** Activity **
Only one stretch of the data below is needed. Output the lines from the one with "Lemma runs_chain startup" up to and including the one with "intros Hs Hr", exactly as they stand.

··· Extracted information

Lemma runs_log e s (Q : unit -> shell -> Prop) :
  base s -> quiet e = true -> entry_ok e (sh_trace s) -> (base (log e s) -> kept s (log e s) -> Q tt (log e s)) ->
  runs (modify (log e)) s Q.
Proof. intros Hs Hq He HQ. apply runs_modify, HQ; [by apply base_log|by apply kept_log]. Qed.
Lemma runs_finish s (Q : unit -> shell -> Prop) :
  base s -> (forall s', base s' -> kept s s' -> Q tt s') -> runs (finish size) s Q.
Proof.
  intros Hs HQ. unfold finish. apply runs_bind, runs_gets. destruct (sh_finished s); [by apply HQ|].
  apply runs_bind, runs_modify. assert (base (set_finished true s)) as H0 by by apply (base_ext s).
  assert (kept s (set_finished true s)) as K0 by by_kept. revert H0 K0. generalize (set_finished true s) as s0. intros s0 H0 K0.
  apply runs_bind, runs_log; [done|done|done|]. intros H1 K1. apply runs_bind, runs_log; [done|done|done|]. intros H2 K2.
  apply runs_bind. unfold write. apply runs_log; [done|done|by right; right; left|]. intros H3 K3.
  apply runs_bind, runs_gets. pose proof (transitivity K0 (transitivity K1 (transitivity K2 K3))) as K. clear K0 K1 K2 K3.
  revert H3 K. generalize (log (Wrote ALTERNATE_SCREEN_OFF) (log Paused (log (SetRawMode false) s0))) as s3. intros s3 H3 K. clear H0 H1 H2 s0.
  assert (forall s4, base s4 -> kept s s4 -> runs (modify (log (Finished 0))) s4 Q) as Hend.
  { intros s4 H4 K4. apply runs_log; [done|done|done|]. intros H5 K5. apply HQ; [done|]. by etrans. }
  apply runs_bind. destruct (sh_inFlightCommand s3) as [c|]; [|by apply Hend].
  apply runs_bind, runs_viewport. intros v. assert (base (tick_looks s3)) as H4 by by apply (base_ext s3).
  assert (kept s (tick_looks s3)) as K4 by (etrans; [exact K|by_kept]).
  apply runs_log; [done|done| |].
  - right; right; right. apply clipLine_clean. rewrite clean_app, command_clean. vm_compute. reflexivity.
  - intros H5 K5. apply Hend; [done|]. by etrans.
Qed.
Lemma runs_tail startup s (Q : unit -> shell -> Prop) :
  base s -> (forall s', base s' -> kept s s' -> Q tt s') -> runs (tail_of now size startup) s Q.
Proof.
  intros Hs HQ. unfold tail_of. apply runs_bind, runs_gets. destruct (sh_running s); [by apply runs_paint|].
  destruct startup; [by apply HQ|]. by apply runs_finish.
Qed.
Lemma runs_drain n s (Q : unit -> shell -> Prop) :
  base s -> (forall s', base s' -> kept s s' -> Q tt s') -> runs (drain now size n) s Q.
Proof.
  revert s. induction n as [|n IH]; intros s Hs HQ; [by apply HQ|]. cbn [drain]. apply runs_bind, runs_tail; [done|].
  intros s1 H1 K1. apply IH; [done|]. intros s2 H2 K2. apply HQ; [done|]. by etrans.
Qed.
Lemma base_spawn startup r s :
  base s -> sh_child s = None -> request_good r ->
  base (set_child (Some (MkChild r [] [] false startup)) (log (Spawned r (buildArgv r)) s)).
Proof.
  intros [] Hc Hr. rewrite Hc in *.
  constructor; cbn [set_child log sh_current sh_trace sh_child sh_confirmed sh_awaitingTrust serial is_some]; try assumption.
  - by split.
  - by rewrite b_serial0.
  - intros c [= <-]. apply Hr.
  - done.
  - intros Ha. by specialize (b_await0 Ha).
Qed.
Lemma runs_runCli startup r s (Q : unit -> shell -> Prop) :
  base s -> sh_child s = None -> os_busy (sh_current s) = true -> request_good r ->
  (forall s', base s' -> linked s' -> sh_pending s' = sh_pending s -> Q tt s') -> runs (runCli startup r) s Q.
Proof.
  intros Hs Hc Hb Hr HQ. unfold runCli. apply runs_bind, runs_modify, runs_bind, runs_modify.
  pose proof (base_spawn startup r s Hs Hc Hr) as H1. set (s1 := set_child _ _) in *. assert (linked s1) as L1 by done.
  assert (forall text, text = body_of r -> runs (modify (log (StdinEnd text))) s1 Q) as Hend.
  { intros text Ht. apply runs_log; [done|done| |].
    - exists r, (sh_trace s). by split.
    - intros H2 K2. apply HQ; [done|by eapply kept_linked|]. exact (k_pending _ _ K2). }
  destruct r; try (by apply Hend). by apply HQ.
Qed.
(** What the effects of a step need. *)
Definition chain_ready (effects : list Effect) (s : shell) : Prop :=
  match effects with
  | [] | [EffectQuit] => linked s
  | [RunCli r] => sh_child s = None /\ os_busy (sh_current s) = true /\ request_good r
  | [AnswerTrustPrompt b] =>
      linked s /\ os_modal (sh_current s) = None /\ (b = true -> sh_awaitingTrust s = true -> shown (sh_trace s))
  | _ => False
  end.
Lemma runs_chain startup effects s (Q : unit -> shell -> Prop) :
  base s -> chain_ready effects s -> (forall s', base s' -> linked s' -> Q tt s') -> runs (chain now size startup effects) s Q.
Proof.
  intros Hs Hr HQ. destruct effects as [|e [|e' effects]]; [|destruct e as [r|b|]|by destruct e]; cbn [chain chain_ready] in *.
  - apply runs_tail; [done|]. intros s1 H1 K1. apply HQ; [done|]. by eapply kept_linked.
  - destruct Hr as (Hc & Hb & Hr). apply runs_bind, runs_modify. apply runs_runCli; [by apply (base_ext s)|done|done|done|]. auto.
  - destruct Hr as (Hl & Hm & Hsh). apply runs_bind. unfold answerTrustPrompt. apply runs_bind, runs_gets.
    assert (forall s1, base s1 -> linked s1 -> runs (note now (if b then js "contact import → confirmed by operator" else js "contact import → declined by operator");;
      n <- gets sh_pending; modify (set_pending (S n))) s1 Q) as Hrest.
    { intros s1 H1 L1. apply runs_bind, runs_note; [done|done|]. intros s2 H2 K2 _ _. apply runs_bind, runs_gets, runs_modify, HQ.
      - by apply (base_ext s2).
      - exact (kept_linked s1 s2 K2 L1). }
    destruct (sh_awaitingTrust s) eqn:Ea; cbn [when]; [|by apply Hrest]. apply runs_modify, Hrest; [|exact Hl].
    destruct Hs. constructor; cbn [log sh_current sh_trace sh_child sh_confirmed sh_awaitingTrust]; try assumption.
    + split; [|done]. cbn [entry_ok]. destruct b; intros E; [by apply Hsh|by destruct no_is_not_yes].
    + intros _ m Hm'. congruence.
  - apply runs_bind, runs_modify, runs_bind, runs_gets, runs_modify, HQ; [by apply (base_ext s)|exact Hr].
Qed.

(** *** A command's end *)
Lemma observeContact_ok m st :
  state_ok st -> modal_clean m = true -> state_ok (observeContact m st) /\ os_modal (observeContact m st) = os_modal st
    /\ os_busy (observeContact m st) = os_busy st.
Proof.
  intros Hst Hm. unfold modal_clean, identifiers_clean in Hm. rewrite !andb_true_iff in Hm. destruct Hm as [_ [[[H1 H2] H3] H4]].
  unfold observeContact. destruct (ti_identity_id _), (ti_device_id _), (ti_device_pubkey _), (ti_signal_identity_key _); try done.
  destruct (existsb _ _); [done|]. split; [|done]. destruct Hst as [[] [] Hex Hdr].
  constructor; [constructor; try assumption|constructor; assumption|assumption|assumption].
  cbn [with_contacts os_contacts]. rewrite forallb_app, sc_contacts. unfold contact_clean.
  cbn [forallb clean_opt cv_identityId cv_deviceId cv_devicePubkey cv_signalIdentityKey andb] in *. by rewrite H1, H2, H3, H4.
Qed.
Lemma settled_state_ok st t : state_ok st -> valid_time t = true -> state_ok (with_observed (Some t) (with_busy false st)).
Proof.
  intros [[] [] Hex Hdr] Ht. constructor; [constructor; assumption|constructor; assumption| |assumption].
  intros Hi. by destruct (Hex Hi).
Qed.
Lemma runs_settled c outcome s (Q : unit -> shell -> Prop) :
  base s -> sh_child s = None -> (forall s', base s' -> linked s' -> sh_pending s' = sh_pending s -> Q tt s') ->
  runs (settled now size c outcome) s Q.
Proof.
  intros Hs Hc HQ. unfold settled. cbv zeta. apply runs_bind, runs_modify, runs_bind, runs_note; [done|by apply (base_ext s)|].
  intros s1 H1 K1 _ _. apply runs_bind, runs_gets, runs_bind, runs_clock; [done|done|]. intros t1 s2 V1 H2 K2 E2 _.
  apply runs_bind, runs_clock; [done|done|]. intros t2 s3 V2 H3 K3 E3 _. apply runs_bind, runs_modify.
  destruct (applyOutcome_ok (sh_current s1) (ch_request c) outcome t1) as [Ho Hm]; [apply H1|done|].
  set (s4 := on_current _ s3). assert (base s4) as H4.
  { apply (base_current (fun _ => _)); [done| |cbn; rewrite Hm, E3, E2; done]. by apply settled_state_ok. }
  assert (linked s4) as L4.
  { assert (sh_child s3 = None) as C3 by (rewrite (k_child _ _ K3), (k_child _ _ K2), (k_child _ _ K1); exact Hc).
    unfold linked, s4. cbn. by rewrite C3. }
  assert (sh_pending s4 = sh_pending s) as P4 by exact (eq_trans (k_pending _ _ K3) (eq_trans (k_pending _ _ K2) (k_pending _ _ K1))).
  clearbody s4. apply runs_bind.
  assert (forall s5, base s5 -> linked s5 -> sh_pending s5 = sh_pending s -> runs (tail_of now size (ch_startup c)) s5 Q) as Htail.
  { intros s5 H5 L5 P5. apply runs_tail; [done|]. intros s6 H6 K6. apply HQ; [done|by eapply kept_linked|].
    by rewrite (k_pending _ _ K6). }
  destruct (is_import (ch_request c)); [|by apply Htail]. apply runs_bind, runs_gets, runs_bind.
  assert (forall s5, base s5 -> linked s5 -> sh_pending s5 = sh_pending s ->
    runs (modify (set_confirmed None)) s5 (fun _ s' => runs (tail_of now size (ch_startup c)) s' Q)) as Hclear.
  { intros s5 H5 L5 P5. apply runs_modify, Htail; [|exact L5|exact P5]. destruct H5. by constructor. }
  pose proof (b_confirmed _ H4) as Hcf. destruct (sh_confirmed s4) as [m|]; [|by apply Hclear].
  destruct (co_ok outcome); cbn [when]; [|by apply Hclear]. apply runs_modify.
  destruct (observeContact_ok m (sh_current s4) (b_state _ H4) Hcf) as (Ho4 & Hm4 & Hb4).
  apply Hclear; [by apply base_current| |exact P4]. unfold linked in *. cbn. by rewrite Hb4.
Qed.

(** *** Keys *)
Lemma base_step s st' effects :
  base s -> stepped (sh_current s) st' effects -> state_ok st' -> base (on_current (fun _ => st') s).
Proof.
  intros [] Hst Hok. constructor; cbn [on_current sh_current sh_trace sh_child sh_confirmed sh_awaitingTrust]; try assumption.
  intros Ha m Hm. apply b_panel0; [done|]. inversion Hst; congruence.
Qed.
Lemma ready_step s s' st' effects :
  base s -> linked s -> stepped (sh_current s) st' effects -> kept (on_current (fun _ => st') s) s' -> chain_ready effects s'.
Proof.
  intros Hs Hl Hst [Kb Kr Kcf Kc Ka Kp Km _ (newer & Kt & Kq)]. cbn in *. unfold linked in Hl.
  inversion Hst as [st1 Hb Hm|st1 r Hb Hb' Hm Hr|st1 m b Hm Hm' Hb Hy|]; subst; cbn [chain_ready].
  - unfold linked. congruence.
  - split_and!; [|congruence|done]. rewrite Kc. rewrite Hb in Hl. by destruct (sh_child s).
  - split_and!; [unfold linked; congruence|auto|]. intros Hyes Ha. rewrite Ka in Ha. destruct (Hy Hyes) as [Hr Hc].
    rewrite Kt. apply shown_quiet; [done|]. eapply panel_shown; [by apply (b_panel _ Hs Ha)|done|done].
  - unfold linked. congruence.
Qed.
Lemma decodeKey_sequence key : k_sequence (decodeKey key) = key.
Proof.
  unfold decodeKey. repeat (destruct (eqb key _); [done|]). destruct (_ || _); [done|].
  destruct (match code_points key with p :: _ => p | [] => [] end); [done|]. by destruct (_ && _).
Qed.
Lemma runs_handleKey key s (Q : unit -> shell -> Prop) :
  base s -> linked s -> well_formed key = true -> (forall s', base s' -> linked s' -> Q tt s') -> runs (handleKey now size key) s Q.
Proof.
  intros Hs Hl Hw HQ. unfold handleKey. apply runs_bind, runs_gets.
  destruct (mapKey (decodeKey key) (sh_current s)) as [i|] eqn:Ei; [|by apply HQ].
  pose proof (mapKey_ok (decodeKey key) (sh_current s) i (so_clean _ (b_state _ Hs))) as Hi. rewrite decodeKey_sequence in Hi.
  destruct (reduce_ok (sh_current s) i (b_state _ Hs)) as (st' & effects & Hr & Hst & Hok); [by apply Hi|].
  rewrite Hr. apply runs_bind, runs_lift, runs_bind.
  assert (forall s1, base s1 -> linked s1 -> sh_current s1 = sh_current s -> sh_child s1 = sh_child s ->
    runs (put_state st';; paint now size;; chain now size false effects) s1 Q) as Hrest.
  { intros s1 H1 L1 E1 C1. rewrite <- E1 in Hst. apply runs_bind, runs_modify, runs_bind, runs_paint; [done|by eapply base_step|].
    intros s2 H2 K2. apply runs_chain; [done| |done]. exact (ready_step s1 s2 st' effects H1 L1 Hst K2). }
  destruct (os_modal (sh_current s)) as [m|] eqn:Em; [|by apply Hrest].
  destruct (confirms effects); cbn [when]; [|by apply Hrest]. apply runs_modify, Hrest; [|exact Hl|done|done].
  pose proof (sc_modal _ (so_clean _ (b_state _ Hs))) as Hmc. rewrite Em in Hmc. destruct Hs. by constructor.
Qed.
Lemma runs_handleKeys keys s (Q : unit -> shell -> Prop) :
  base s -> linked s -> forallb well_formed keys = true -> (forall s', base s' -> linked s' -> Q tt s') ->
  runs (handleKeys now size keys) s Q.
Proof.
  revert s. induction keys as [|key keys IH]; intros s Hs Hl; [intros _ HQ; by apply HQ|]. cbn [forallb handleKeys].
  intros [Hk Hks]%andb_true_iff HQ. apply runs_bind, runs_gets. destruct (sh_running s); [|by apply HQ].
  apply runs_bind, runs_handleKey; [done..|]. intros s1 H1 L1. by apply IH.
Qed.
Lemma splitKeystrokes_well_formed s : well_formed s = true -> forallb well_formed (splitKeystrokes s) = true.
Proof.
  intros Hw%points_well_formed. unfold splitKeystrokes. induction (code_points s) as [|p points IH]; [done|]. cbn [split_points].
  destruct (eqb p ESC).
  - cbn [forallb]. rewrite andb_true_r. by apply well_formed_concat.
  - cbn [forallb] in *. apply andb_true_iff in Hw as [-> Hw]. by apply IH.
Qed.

······

** Result below **
Lemma runs_chain startup effects s (Q : unit -> shell -> Prop) :
  base s -> chain_ready effects s -> (forall s', base s' -> linked s' -> Q tt s') -> runs (chain now size startup effects) s Q.
Proof.
  intros Hs Hr HQ. destruct effects as [|e [|e' effects]]; [|destruct e as [r|b|]|by destruct e]; cbn [chain chain_ready] in *.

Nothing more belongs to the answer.